*Collected data entries*:
--*--
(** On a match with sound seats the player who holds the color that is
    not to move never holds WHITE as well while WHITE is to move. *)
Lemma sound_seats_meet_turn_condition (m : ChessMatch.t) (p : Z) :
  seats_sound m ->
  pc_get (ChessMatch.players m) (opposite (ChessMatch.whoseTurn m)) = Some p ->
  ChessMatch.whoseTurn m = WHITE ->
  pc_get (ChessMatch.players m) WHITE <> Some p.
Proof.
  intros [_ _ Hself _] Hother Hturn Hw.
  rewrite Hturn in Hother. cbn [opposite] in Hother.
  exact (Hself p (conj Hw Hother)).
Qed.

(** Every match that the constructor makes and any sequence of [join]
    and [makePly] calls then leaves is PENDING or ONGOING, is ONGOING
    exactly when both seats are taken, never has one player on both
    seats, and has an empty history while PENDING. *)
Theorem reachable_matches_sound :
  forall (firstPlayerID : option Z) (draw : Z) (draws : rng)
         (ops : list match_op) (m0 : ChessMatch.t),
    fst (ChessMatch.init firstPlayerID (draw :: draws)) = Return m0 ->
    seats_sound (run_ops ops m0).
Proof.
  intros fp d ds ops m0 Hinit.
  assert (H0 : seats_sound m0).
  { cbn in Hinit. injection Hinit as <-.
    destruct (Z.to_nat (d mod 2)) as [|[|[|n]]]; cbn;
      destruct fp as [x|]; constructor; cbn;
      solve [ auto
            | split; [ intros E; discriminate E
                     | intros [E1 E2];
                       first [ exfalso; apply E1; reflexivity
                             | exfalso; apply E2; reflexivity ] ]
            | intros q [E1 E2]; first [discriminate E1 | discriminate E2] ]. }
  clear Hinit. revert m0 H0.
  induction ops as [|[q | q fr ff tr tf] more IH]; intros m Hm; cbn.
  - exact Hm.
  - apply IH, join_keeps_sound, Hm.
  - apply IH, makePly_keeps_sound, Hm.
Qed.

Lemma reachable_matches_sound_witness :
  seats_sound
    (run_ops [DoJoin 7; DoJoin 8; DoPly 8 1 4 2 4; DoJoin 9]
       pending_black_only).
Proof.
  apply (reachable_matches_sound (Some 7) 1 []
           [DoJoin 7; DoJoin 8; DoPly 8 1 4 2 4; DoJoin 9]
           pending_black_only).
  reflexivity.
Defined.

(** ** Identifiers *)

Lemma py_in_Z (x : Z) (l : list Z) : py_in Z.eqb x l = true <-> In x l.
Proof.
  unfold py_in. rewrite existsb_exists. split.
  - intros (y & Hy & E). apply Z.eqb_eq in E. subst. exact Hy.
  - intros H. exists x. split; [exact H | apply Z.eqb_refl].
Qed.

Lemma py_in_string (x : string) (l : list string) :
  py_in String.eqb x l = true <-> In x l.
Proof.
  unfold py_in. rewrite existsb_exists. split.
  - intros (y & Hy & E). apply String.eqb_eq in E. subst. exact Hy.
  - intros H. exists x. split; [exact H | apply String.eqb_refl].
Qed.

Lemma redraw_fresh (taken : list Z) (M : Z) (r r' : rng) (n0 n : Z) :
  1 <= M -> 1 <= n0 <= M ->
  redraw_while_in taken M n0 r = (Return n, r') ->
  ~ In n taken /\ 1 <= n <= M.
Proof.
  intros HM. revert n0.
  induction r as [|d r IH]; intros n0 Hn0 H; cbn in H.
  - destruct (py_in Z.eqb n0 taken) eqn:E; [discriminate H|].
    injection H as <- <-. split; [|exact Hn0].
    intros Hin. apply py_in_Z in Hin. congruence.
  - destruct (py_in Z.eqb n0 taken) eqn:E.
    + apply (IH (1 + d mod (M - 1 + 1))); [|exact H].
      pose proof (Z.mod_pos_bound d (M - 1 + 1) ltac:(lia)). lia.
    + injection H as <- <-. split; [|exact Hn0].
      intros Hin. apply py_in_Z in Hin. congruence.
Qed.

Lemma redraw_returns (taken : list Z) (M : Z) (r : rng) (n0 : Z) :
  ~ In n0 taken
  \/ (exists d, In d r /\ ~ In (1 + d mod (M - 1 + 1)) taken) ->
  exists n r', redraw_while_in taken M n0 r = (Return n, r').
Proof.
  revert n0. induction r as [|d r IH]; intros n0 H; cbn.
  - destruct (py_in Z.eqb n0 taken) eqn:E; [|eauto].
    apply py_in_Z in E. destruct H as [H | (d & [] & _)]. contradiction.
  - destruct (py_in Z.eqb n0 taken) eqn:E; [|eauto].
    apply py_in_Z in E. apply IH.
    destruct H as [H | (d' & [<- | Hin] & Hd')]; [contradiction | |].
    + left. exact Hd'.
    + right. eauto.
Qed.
--*--
*YOUR OBJECTIVE*:
Write down exactly the span of lines above from the one containing "induction r as [|d r IH]; intros n0 Hn0" to the one containing "- destruct (py_in Z.eqb n0 taken) eqn:E.", both ends included.

*FINISHED TASK*:
  induction r as [|d r IH]; intros n0 Hn0 H; cbn in H.
  - destruct (py_in Z.eqb n0 taken) eqn:E; [discriminate H|].
    injection H as <- <-. split; [|exact Hn0].
    intros Hin. apply py_in_Z in Hin. congruence.
  - destruct (py_in Z.eqb n0 taken) eqn:E.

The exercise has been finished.